Sécurité du quotidien, prévention de la délinquance : ce que prépare le gouvernement
Dans une circulaire du 19 novembre, les ministres Bruno Retailleau et Nicolas Daragon donnent des instructions aux préfets pour élaborer des plans d'action départementaux de restauration de la sécurité du quotidien avant le 15 janvier. Ils y évoquent aussi la nouvelle stratégie nationale de prévention de la délinquance en cours d'élaboration du côté du secrétaire d’État chargé de la citoyenneté et de la lutte contre les discriminations, Othman Nasrou.
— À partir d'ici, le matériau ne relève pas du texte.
(** Once every isolate of the Web Worker variant has stopped, a task that
    is not a retry changes neither the promise nor the workers. *)
Lemma web_handle_stopped t s :
  all_stopped s -> is_retry t = false ->
  let s' := Web.handle runnable options params t s in
  all_stopped s' /\ promise s' = promise s /\ workers s' = workers s /\
  retryCount s' = retryCount s.
Proof.
  intros [Hw Hq] Ht.
  destruct t as [w|w| | |w c|w e|w code]; try discriminate; cbn zeta;
    unfold Web.handle, Web.postMessage, Web.terminate;
    rewrite ?(stopped_is_alive s w Hw); try (repeat split; auto; fail).
  - destruct (startTimerOf w s); cbn; repeat split; auto.
    apply forallb_filter; auto.
  - rewrite web_abort_stopped by auto. repeat split; auto.
Qed.

Lemma web_run_stopped n : forall s,
  all_stopped s ->
  let s' := Web.run runnable options params n s in
  promise s' = promise s /\ workers s' = workers s /\ retryCount s' = retryCount s.
Proof.
  induction n as [|n IH]; intros s H; cbn zeta; [auto|].
  rewrite web_run_S. unfold Web.step.
  destruct (queue s) as [|x q] eqn:Eq; [auto|].
  destruct H as [Hw Hq]. rewrite Eq in Hq. cbn in Hq. apply andb_prop in Hq as [Hx Hq].
  destruct (web_handle_stopped (task x) (set_queue q (set_now (due x) s)))
    as (H1 & H2 & H3 & H4).
  { split; auto. }
  { destruct (is_retry (task x)); auto; discriminate. }
  destruct (IH _ H1) as (I1 & I2 & I3).
  cbn zeta in *. rewrite I1, I2, I3. auto.
Qed.

(** The timeout of the first worker goes off before the worker reports. *)
Lemma web_timeout_expires T :
  timeoutDelay (orDefault options) = Some T ->
  abortTime (orDefault options) = None ->
  after_ T (reportTime (runnable 0 params) (startDelay (orDefault options))) ->
  exists fuel s1,
    Web.run runnable options params fuel (Web.createPool runnable options params) = s1 /\
    all_stopped s1 /\ now s1 = T /\ length (workers s1) = 1 /\
    promise s1 = Pending /\ retryCount s1 = 0.
Proof.
  intros Hto Hab Hr. unfold Web.createPool. rewrite (initial_quiet options Hab). clear Hab.
  destruct options as [[[sg|] [st|] [to|] rw lgr]|];
  try (destruct (truthy st) eqn:Est);
  try (destruct (truthy to) eqn:Eto);
  cbn in Hto, Hr; rewrite ?Eto in Hto; try discriminate;
  injection Hto as <-;
  try (apply truthy_false in Est; subst st; change (Z.to_nat 0) with 0 in * ); cbn [Nat.add] in *;
  destruct (runnable 0 params) as [d c| |d e] eqn:Hb; cbn in Hr;
  try (destruct (Nat.ltb_spec (Z.to_nat to) (Z.to_nat st))).
  all: first [ solve [reach_state 1 ltac:(rewrite Hb)]
             | solve [reach_state 2 ltac:(rewrite Hb)] ].
Qed.

(** The signal fires while the first worker is running. *)
Lemma web_abort_terminates ta :
  signal (orDefault options) = Some (AbortsAt ta) ->
  before ta (timeoutDelay (orDefault options)) ->
  after_ ta (reportTime (runnable 0 params) (startDelay (orDefault options))) ->
  exists fuel s1,
    Web.run runnable options params fuel (Web.createPool runnable options params) = s1 /\
    all_stopped s1 /\ now s1 = ta /\ length (workers s1) = 1 /\
    promise s1 = Pending /\ retryCount s1 = 0.
Proof.
  intros Hsg Hto Hr. unfold Web.createPool.
  destruct options as [[sg [st|] [to|] rw lgr]|]; cbn in Hsg; try discriminate; subst sg;
  try (destruct (truthy st) eqn:Est);
  try (destruct (truthy to) eqn:Eto);
  cbn in Hto, Hr; rewrite ?Eto in Hto; unfold before in Hto;
  try (apply truthy_false in Est; subst st; change (Z.to_nat 0) with 0 in * );
  cbn [Nat.add] in *;
  destruct (runnable 0 params) as [d c| |d e] eqn:Hb; cbn in Hr;
  cbv beta iota delta [initial signal];
  try (destruct (lt_eq_lt_dec (Z.to_nat st) ta) as [[?|?]|?]).
  all: first [ solve [reach_state 1 ltac:(rewrite Hb)]
             | solve [reach_state 2 ltac:(rewrite Hb)] ].
Qed.

End WebStopped.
Dans un cas comme dans l'autre, le leitmotiv de la place Beauvau est le "dialogue avec les maires".
"Chaque jour, plus de 1.000 Français sont victimes d'agressions, 600 connaissent le traumatisme d'un cambriolage et 1.500 subissent un acte de vandalisme." Pour conjurer cette menace à la "cohésion du corps social", le ministre de l'Intérieur, Bruno Retailleau, et le ministre délégué chargé de la sécurité du quotidien, Nicolas Daragon, viennent d'envoyer une circulaire aux préfets leur enjoignant d'élaborer "pour le 15 janvier 2025" un plan d'action départemental de restauration de la sécurité du quotidien" (PADRSQ). Alors qu'"une partie de la société est de plus en plus violente", ces plans reposent sur un "contrat" proposé aux préfets : "plus de liberté" d'action pour "plus de résultats", avait insisté Bruno Retailleau jeudi 21 novembre, en clôture du "Beauvau des polices municipales", relancé à l'occasion du Congrès des maires (voir notre article du 21 novembre). Les maires seront "pleinement impliqués" dans leur réalisation, avait souligné pour sa part le ministre délégué chargé de la sécurité du quotidien, Nicolas Daragon. "L'État ne doit rien imposer d'en haut, unilatéralement, contre les ressentis et les besoins du terrain", avait ajouté lors de ce "Beauvau" celui qui est encore maire de Valence.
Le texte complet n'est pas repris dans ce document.